Stories of children and their loved ones

Sandra Bois, Megane's mom

A story of a mom who is exhausted and who wishes wholeheartedly that her daughter makes it through.


In September 2017, Megane, my 12-year-old daughter, had just started high school. A few weeks after the start of classes, my beautiful sporty daughter came home, burned out, pale, in pain, with shoulder pains and a bleeding nose. I could see that all this was not normal, I thought she probably had mononucleosis.

On 4 October 2017, after passing a battery of blood tests at the doctor’s office, the diagnosis falls …. LEUKEMIA.

My doctor informed us that the on call doctor in hematology oncology at Sainte-Justine Hospital was waiting for us and that my daughter was surely going to be hospitalized. Everything started boiling over in my head. Yes, we were talking about cancer. I thought: “Why my 12 year old daughter?” She likes sports, she has good eating habits; why she, why us? What did we do to deserve this?

Well, nothing. The disease does not choose. They say they send the hardest tests to the strongest soldiers. Yeah, right! Me, strong? Pfft! Not really… but you learn to be. Now that we had both feet firmly planted in the system, we had no choice but to face leukemia. From the first week, we were told that my daughter had a rare and high-risk form of leukemia. That’s it, I stop breathing. Just hearing the word “high-risk” gives me chills.

How can I explain to my daughter that she will not go back to school, that she will not be able to see her friends for a while? How do I manage her anger going forward?

After the first chemotherapy, her hair was still holding on. I dared to think that my daughter would not lose her hair, that she would be the exception. Unfortunately, it was short lived. Her hair started falling. One day I washed her hair and I had the trash can right next to the bath to throw the clumps of hair away. It was a difficult moment for both her and me. But, well, my daughter just laughed it off saying we would waste less shampoo.
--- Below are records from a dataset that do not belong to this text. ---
(* ===== verification/Sll.v ===== *)
(** * The sorted sibling ring: [src/src/syntax/sll.c]

    An intrusive circular list, doubly linked and ascending in its keys.  The links live in
    the elements: the store [Slls] maps the address of an element to its [SllNode].  A head
    slot, [SllNode **] in the code, is passed as its value and returned when it changes. *)

From stdpp Require Import gmap.
From S2P Require Import Prelude.

Module Sll.

#[local] Open Scope N_scope.

Abbreviation ptr := N.

Record SllNode : Type := mkSll { prev : ptr; next : ptr; key : N }.

Abbreviation Slls := (gmap ptr SllNode).

Definition set_prev (q : ptr) (n : SllNode) : SllNode := mkSll q (next n) (key n).
Definition set_next (q : ptr) (n : SllNode) : SllNode := mkSll (prev n) q (key n).
Definition set_key (k : N) (n : SllNode) : SllNode := mkSll (prev n) (next n) k.

Definition sll_at (m : Slls) (p : ptr) : outcome SllNode :=
  match m !! p with Some n => Ret n | None => AssertFailed "dangling pointer" end.

Definition sll_update (f : SllNode -> SllNode) (p : ptr) (m : Slls) : outcome Slls :=
  let! n := sll_at m p in Ret (<[p := f n]> m).

(** [SllAddResult]: the kind with the fields that are valid for it; the head slot is that of
    the call. *)
Inductive SllAddResult : Set :=
  | SLL_ADD_EMPTY_HEAD
  | SLL_ADD_SMALLER_THAN_HEAD
  | SLL_ADD_SMALLER_THAN_NOT_HEAD (curr : ptr)
  | SLL_ADD_ALREADY_IN_SLL (curr : ptr).

(** The walk backwards from the largest element. *)
Fixpoint link_back (fuel : nat) (m : Slls) (k : N) (curr : ptr) : outcome SllAddResult :=
  match fuel with
  | O => OutOfFuel
  | S fuel =>
      let! n := sll_at m curr in
      if key n <? k then Ret (SLL_ADD_SMALLER_THAN_NOT_HEAD curr)
      else if key n =? k then Ret (SLL_ADD_ALREADY_IN_SLL curr)
      else link_back fuel m k (prev n)
  end.

(** [sll_link], for an element of key [k]. *)
Definition sll_link (m : Slls) (head : option ptr) (k : N) : outcome SllAddResult :=
  match head with
  | None => Ret SLL_ADD_EMPTY_HEAD
  | Some old_head =>
      let! h := sll_at m old_head in
      if k <? key h then Ret SLL_ADD_SMALLER_THAN_HEAD
      else link_back (S (size m)) m k (prev h)
  end.

Definition self_link (elem : ptr) (m : Slls) : outcome Slls :=
  let! m := sll_update (set_prev elem) elem m in sll_update (set_next elem) elem m.

Definition sll_add (m : Slls) (head : option ptr) (res : SllAddResult) (elem : ptr)
    : outcome (option ptr * Slls) :=
  let! m := self_link elem m in
  match res with
  | SLL_ADD_EMPTY_HEAD => Ret (Some elem, m)
  | SLL_ADD_SMALLER_THAN_HEAD =>
      match head with
      | None => AssertFailed "dangling pointer"
      | Some old_head =>
          let! h := sll_at m old_head in
          let prev_of_head := prev h in
          let! m := sll_update (set_prev prev_of_head) elem m in
          let! m := sll_update (set_next old_head) elem m in
          let! m := sll_update (set_next elem) prev_of_head m in
          let! m := sll_update (set_prev elem) old_head m in
          Ret (Some elem, m)
      end
  | SLL_ADD_SMALLER_THAN_NOT_HEAD curr =>
      let! c := sll_at m curr in
      let nxt := next c in
      let! m := sll_update (set_prev curr) elem m in
      let! m := sll_update (set_next nxt) elem m in
      let! m := sll_update (set_next elem) curr m in
      let! m := sll_update (set_prev elem) nxt m in
      Ret (head, m)
  | SLL_ADD_ALREADY_IN_SLL _ => Ret (head, m)
  end.

(** [sll_init]. *)
Definition sll_init (m : Slls) (head : option ptr) (elem : ptr) : outcome (SllAddResult * option ptr * Slls) :=
  let! e := sll_at m elem in
  let! r := sll_link m head (key e) in
  let! (head, m) := sll_add m head r elem in
  Ret (r, head, m).

Definition sll_unlink (m : Slls) (head : option ptr) (elem : ptr) : outcome (option ptr * Slls) :=
  match head with
  | None => AssertFailed "sll_unlink: ring is empty"
  | Some hd =>
      let! e := sll_at m elem in
      let prv := prev e in
      let nxt := next e in
      let! m := self_link elem m in
      if prv =? elem then
        let! _ := oassert (nxt =? elem) "next == elem" in
        let! _ := oassert (hd =? elem) "*head == elem" in
        Ret (None, m)
      else
        let! pn := sll_at m prv in
        let! _ := oassert (next pn =? elem) "sll_unlink: corrupt ring (prev->next)" in
        let! nn := sll_at m nxt in
        let! _ := oassert (prev nn =? elem) "sll_unlink: corrupt ring (next->prev)" in
        let! m := sll_update (set_next nxt) prv m in
        let! m := sll_update (set_prev prv) nxt m in
        Ret (Some (if hd =? elem then nxt else hd), m)
  end.

(** The [do .. while] loop, from [curr] until [elem] comes round again. *)
Fixpoint adjust_loop (fuel : nat) (m : Slls) (elem curr : ptr) (from : N) (delta : Z) : outcome Slls :=
  match fuel with
  | O => OutOfFuel
  | S fuel =>
      let! n := sll_at m curr in
      let! m :=
        if from <=? key n then
          let k := (Z.of_N (key n) + delta)%Z in
          let! _ := oassert (0 <=? k)%Z "sll_adjust: key would underflow" in
          sll_update (set_key (u32 (Z.to_N k))) curr m
        else Ret m in
      if next n =? elem then Ret m else adjust_loop fuel m elem (next n) from delta
  end.

Definition sll_adjust (m : Slls) (elem : ptr) (from : N) (delta : Z) : outcome Slls :=
  adjust_loop (S (size m)) m elem elem from delta.

End Sll.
Several months passed and the treatments seemed to be going fine, until a lumbar puncture in April. The cancer cells were back. No! That is not what we wanted to hear. At this point, we’re hearing about bone marrow transplant. It’s scary; I did not want to live that. But there we were. June 19, 2018, admission to bone marrow transplant. Sterile room, no exit, must disinfect everything, wash and clean before entering the room. We had to pay good attention to her diet. Many restrictions. A lot of work for parents. Headaches and puzzles.

Radiation Therapy: Seeing your child do these types of “grown-up” examinations; it is not easy. She is strong, well, more than me, more than us.

June 26, 2018, was like a rebirth. The transplant went off perfectly without complications. But we discovered a new term: GVHD. GVHD is a disease following a transplant, the graft against the host. So basically, it’s the new cells attacking the old cells. Another stressful scenario to manage.

Generally speaking, Mégane’s story went very well. To date, no GVHD or other complications. Our girl is fine. But have you thought about us? The parents?

We live in a surreal world when we have a sick child; we are disconnected. Continually stressed and wanting to know if our child will be okay. The slightest anomaly (fever, rash, pimples, redness) for us, the parents of a transplant, is a disaster. We are in panic mode. Is GVHD on the horizon? Is it rejection of the marrow? We’re always worried. There are the daily questions. We must give the medication on time, not once can we forget. We play the role of parent, nurse, doctor, psychologist, cook, and not to mention, professional cleaners! You have to be able to answer the questions of the child, family, and friends. You have to be able to take care of the rest at home, washing, cleaning and so on. Basically, we forget about ourselves….

A story of a mom who is exhausted and who wishes wholeheartedly that her daughter makes it through.